Expression profiling of muscles in NOD-SCID mice bearing RXF and SKR tumors

Cachexia is a devastating muscle wasting syndrome that occurs in patients suffering from chronic diseases, most commonly observed in 80% of advanced cancer patients. One of the primary causes of cachexia-associated morbidity and mortality is involuntary muscle wasting. And while many cachexia patients show hypermetabolism, its causative role in muscles had remained unclear. To understand the molecular basis of this muscle wasting, accurate models of cachexia are necessary. Using transcriptomics and cytokine profiling of human muscle stem cell-based models and human cancer-induced cachexia models in mice, we found that cachectic cancer cells secreted many inflammatory factors which rapidly led to higher levels of fatty acid metabolism and the activation of a p38 stress response signature, before the cachectic muscle wasting is manifested. Metabolomics profiling revealed that factors secreted by cachectic cancer cells rapidly induce excessive fatty acid oxidation in human myotubes, leading to oxidative stress, p38 activation, and impaired muscle growth.
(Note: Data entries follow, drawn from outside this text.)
(** [im.save(p, format, **params)]: a failing encoder leaves no file. *)
Definition save (im : image) (p : PurePath) (format : string)
    (params : save_params) : M unit := λ e w,
  match save_error e format p with
  | Some x => (Raise x, w)
  | None => (Return (), World (<[p := Encoded format params im]> (files w)) (logged w))
  end.

(** A [for] loop, and one that updates a local variable. *)
Fixpoint for_each {A} (l : list A) (body : A → M unit) : M unit :=
  match l with
  | [] => mret ()
  | x :: l' => body x ;; for_each l' body
  end.

Fixpoint for_acc {A S} (l : list A) (body : S → A → M S) (s : S) : M S :=
  match l with
  | [] => mret s
  | x :: l' => s' ← body s x; for_acc l' body s'
  end.

End effects.

(** ** [is_image_processable] *)

Definition processable_exts : list string :=
  [".jpg"; ".jpeg"; ".png"; ".gif"; ".webp"; ".bmp"; ".tiff"].

Definition is_image_processable (file_path : PurePath) : bool :=
  bool_decide (Str.lower (Path.suffix file_path) ∈ processable_exts).

(** ** [generate_thumbnails] *)

Section thumbnails.
Context `{Pillow}.

(** [original_path = static_dir / original_path] unless absolute. *)
Definition resolve (original_path static_dir : PurePath) : PurePath :=
  if negb (Path.is_absolute original_path) then static_dir </> original_path
  else original_path.

(** [img.split()[-1]]. *)
Definition last_band (im : image) : outcome image :=
  match last (split im) with
  | Some b => Return b
  | None => Raise "tuple index out of range"
  end.

(** The colour normalisation at the head of the [try] block: the image
    all resizing starts from. *)
Definition normalize (img : image) : outcome image :=
  if bool_decide (mode img ∈ ["RGBA"; "LA"; "P"]) then
    let img := if String.eqb (mode img) "P" then convert img "RGBA" else img in
    if bool_decide (mode img ∈ ["RGBA"; "LA"]) then
      let background := new_image "RGB" (size img) [255; 255; 255] in
      let img := if String.eqb (mode img) "LA" then convert img "RGBA" else img in
      if String.eqb (mode img) "RGBA" then
        match last_band img with
        | Return mask => Return (paste background img (Some mask))
        | Raise x => Raise x
        end
      else Return (paste background img None)
    else Return img
  else if negb (String.eqb (mode img) "RGB") then Return (convert img "RGB")
  else Return img.
(** X13: the export of a live run loses nothing.  The keys of a row
    dictionary are exactly the field names of the writer, in the same order,
    and what two exports leave on disk (a file, or none) is the same only
    when the two result lists are the same. *)
Theorem export_is_lossless (env : Env) (self : Inventory)
    (results1 results2 : list InventoryRow) :
  dry_run self = false ->
  files_written (trace_of (export_to_csv env results1 self))
  = files_written (trace_of (export_to_csv env results2 self)) ->
  results1 = results2
  /\ Forall (fun row => map fst (row_items row) = fieldnames) results1.
Proof.
  intros Hdry H.
  destruct (export_to_csv_run env results1 self) as [t1 [H1 [_ F1]]].
  destruct (export_to_csv_run env results2 self) as [t2 [H2 [_ F2]]].
  rewrite H1, H2 in H. unfold trace_of in H. cbn [snd] in H.
  rewrite F1, F2, Hdry in H.
  split; [|apply Forall_forall; intros row _; reflexivity].
  destruct results1 as [|a1 l1], results2 as [|a2 l2]; try discriminate H;
    [reflexivity|].
  apply map_row_values_injective. congruence.
Qed.

Lemma export_is_lossless_witness :
  rows_of_A
  = [ {| Organization_Name := "Account-A";
         GovCloud_Account_ID := "111122223333";
         FSX_ID := "fs-0a";
         FSX_Type := "LUSTRE";
         Region := "us-gov-east-1";
         Lifecycle_col := "AVAILABLE" |};
      {| Organization_Name := "Account-A";
         GovCloud_Account_ID := "111122223333";
         FSX_ID := "fs-0b";
         FSX_Type := "ONTAP";
         Region := "us-gov-east-1";
         Lifecycle_col := "AVAILABLE" |} ].
Proof.
  apply (@export_is_lossless denied_then_two live_self rows_of_A _ eq_refl).
  reflexivity.
Defined.
(** * Liner cementing job calculator: the calculation engine and its HTTP boundary

    A shallow embedding of [backend/app/engine.py] and [backend/app/main.py].

    Python values are embedded as a JSON-like tree [pyval]; a Python [float]
    is a binary64 number of the kernel ([PrimFloat.float]), so every
    arithmetic step of the engine is the IEEE-754 operation Python performs;
    an exception is the [Raise] branch of the [result] monad, and statements
    are sequenced in source order so that the first exception wins.

    Two things the interpreter leaves to its platform are kept abstract in the
    class [Runtime]: the parser behind [float(str)] and the C library's
    [pow(x, 2.0)], which is not correctly rounded on common platforms.
    Likewise pydantic's scalar coercions are the class [Coercion]. *)

From Stdlib Require Import ZArith Floats.
From stdpp Require Import gmap strings.

Set Warnings "-register-all,-inexact-float".
Local Open Scope Z_scope.

(** ** Exceptions and the result monad *)

Inductive exn : Set :=
| KeyError (key : string)
| TypeError
| ValueError
| AttributeError
| OverflowError.

Inductive result (A : Type) : Type :=
| Ok (a : A)
| Raise (e : exn).
Arguments Ok {A} a.
Arguments Raise {A} e.

#[global] Instance result_ret : MRet result := fun A a => Ok a.
#[global] Instance result_bind : MBind result := fun A B f m =>
  match m with
  | Ok a => f a
  | Raise e => Raise e
  end.

Definition raises {A} (m : result A) : Prop :=
  match m with Ok _ => False | Raise _ => True end.

Definition returns {A} (m : result A) : Prop :=
  match m with Ok _ => True | Raise _ => False end.

(** ** Python values *)

Inductive pyval : Type :=
| PNone
| PBool (b : bool)
| PInt (z : Z)
| PFloat (f : float)
| PStr (s : string)
| PList (l : list pyval)
| PDict (d : gmap string pyval).

(** What the interpreter takes from its platform. [str_to_float s] is
    [float(s)] for a string ([None] when it raises [ValueError]);
    [libm_pow2 x] is C's [pow(x, 2.0)] together with whether it left [errno]
    at [ERANGE]. *)
Class Runtime : Type := {
  str_to_float : string -> option float;
  libm_pow2 : float -> float * bool
}.

Module Py.

(** [d.get(k, dflt)] on a dict. *)
Definition dict_get (d : gmap string pyval) (k : string) (dflt : pyval) : pyval :=
  default dflt (d !! k).

(** [d[k]] on a dict. *)
Definition getitem (d : gmap string pyval) (k : string) : result pyval :=
  match d !! k with
  | Some v => Ok v
  | None => Raise (KeyError k)
  end.

(** [v.get(k, dflt)] on an arbitrary value: only a dict has the method. *)
Definition get (v : pyval) (k : string) (dflt : pyval) : result pyval :=
  match v with
  | PDict d => Ok (dict_get d k dflt)
  | _ => Raise AttributeError
  end.

(** [float(n)] for an int: rounded to nearest even, [OverflowError] past
    the largest finite double. *)
Definition int_to_float (n : Z) : result float :=
  match binary_normalize prec emax n 0 false with
  | S754_infinity _ => Raise OverflowError
  | sf => Ok (SF2Prim sf)
  end.

Definition int_of_bool (b : bool) : Z := if b then 1 else 0.

(** The builtin [float(v)]. *)
Definition float_of {rt : Runtime} (v : pyval) : result float :=
  match v with
  | PFloat f => Ok f
  | PInt n => int_to_float n
  | PBool b => int_to_float (int_of_bool b)
  | PStr s =>
      match str_to_float s with
      | Some f => Ok f
      | None => Raise ValueError
      end
  | PNone | PList _ | PDict _ => Raise TypeError
  end.

(** [a / b] for ints, [b] positive: the correctly rounded quotient,
    [OverflowError] when it is too large for a double. *)
Definition int_truediv (a : Z) (b : positive) : result float :=
  match a with
  | Z0 => Ok 0%float
  | Zpos p | Zneg p =>
      match SFdiv prec emax (S754_finite (a <? 0) p 0) (S754_finite false b 0) with
      | S754_infinity _ => Raise OverflowError
      | sf => Ok (SF2Prim sf)
      end
  end.

(** [v / 12] with the int literal [12] on the right. *)
Definition truediv_12 (v : pyval) : result float :=
  match v with
  | PFloat f => Ok (f / 12)%float
  | PInt n => int_truediv n 12
  | PBool b => int_truediv (int_of_bool b) 12
  | PNone | PStr _ | PList _ | PDict _ => Raise TypeError
  end.

(** [iv ** 2] for a float, after [float_pow] of CPython's floatobject.c at
    the exponent 2.0: the special cases are settled before libm is asked,
    and [errno] is adjusted as [_Py_ADJUST_ERANGE1] does. *)
Definition float_pow2 {rt : Runtime} (iv : float) : result float :=
  if is_nan iv then Ok iv
  else if is_infinity iv then Ok (abs iv)
  else if (iv =? 0)%float then Ok 0%float
  else
    let iv := if (iv <? 0)%float then (- iv)%float else iv in
    if (iv =? 1)%float then Ok 1%float
    else
      let '(ix, erange) := libm_pow2 iv in
      let errno :=
        if erange then negb (ix =? 0)%float
        else is_infinity ix in
      if errno then Raise OverflowError else Ok ix.

(** [max(a, b)] on floats: the first argument stays unless the second
    compares greater. *)
Definition max (a b : float) : float :=
  if (a <? b)%float then b else a.

(** [math.pi]. *)
Definition math_pi : float := 0x1.921fb54442d18p+1%float.

End Py.

(** ** backend/app/engine.py *)

Module PipeSection.

(** The dataclass: the annotations are not enforced, so a field holds
    whatever value the keyword argument had. *)
Record t : Type := mk {
  od : pyval;
  id : pyval;
  wt : pyval;
  length : pyval;
  md : pyval;
  tvd : pyval;
  grade : pyval
}.

End PipeSection.

Module Engine.

Definition required_fields : list string :=
  ["od"; "id"; "wt"; "length"; "md"; "tvd"].

Definition fields : list string := required_fields ++ ["grade"].

(** A keyword the generated [__init__] has no parameter for. *)
Definition unexpected_keyword (kw : gmap string pyval) : bool :=
  negb (bool_decide (dom kw ⊆ list_to_set (C := gset string) fields)).

(** A parameter without default must be passed. *)
Definition required_argument (kw : gmap string pyval) (k : string) : result pyval :=
  match kw !! k with
  | Some v => Ok v
  | None => Raise TypeError
  end.

(** The call [PipeSection] with the keyword arguments unpacked from [v]:
    [v] must be a mapping, and the dataclass stores the arguments as they
    are. *)
Definition new_PipeSection (v : pyval) : result PipeSection.t :=
  match v with
  | PDict kw =>
      if unexpected_keyword kw then Raise TypeError
      else
        od ← required_argument kw "od";
        id ← required_argument kw "id";
        wt ← required_argument kw "wt";
        length ← required_argument kw "length";
        md ← required_argument kw "md";
        tvd ← required_argument kw "tvd";
        Ok (PipeSection.mk od id wt length md tvd
              (Py.dict_get kw "grade" (PStr "")))
  | _ => Raise TypeError
  end.

Definition dp2_default : pyval :=
  PDict (<["od" := PInt 0]> (<["id" := PInt 0]> (<["wt" := PInt 0]>
        (<["length" := PInt 0]> (<["md" := PInt 0]> (<["tvd" := PInt 0]>
        (<["grade" := PStr ""]> ∅))))))).

Definition area_ft2 {rt : Runtime} (d_in : pyval) : result float :=
  q ← Py.truediv_12 d_in;
  s ← Py.float_pow2 q;
  Ok (Py.math_pi * s / 4)%float.

Definition BBL_PER_CUFT : float := 0.1781076%float.

(** The local variables of [Engine.calculate] when it reaches [return]. *)
Record locals : Type := mk_locals {
  casing : PipeSection.t;
  liner : PipeSection.t;
  dp1 : PipeSection.t;
  dp2 : PipeSection.t;
  mud_ppg : float;
  open_hole_id : float;
  annulus_area : float;
  liner_overlap_ft : float;
  shoe_track_ft : float;
  cement_interval : float;
  cement_volume_bbl : float
}.
(** C4, as the engine has it.  On an enabled, registered metric with
    distinct destination pings, [set v] with [v] longer than
    MAX_LIST_LENGTH and no entry longer than MAX_STRING_LENGTH stores, once
    the worker has caught up, exactly the first MAX_LIST_LENGTH entries of
    [v] for every destination ping, and the InvalidOverflow counter of that
    ping is one more than it would have been without the call; the counters
    of the other kinds are not changed. *)
Theorem set_overflow_keeps_first `{Limits}
        (self : StringListMetricType) (h : Z) (def : MetricDefinition)
        (values : list string) (W : World) :
  live W self h def -> _disabled self = false -> NoDup (sendInPings def) ->
  MAX_LIST_LENGTH < length values -> Forall short values ->
  let W0 := Dispatcher.drain W in
  let W' := Dispatcher.drain (snd (StringListMetricType.set self values W)) in
  forall ping p,
    default_ping self ping = Some p -> p ∈ sendInPings def ->
    fst (StringListMetricType.test_get_value self ping W')
    = Return (take MAX_LIST_LENGTH values)
    /\ fst (StringListMetricType.test_get_num_recorded_errors
              self InvalidOverflow ping W')
       = Return (Z.of_nat (Engine.testGetNumRecordedErrors
                             h InvalidOverflow p (engine W0)) + 1)%Z
    /\ (forall kind, kind <> InvalidOverflow ->
          fst (StringListMetricType.test_get_num_recorded_errors self kind ping W')
          = fst (StringListMetricType.test_get_num_recorded_errors self kind ping W0)).
Proof.
  intros Hlive Hd Hnd Hlen Hshort W0 W' ping p Hping Hp. subst W0 W'.
  destruct (live_drain W self h def Hlive) as [Hh Hreg].
  pose proof (validate_overflow values Hlen Hshort) as Hval.
  split; [| split].
  - rewrite test_get_value_unfold, Hping, Hh.
    rewrite (set_then_drain self h) by assumption.
    rewrite (set_value_read h def) by assumption.
    by rewrite Hval.
  - rewrite test_get_num_recorded_errors_unfold, Hping, Hh.
    rewrite (set_then_drain self h) by assumption.
    rewrite (set_count_read h def) by assumption.
    rewrite Hval. simpl. f_equal. unfold occurrences. simpl. lia.
  - intros kind Hkind.
    rewrite !test_get_num_recorded_errors_unfold, Hping, Hh.
    rewrite (set_then_drain self h) by assumption.
    rewrite (set_count_read h def) by assumption.
    rewrite validate_kinds by assumption. simpl. do 2 f_equal. lia.
Qed.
Pharmacological blockade of fatty acid oxidation not only rescued human myotubes, but also significantly improved muscle mass and total weight in cancer cachexia models in vivo. Therefore, fatty acid-induced oxidative stress could be targeted to prevent cancer cachexia. Three NOD-SCID mice were subcutaneously transplanted with RXF393 or SKRC39 cancer cells for 22 d. Quadriceps muscles were harvested and total RNA was extracted with the Trizol reagent (Ambion) for each mouse, processed with the Total Prep RNA for Illumina kit (Ambion), and hybridized to an Illumina MouseWG-6 v2.0 beadchip, then scanned on the Illumina Beadarray Reader. Array normalization was performed with Illumina Genome Studio Gene Expression module 1.9.0 using quantile normalisation. In total 6 RNA samples were prepared on the beadchip.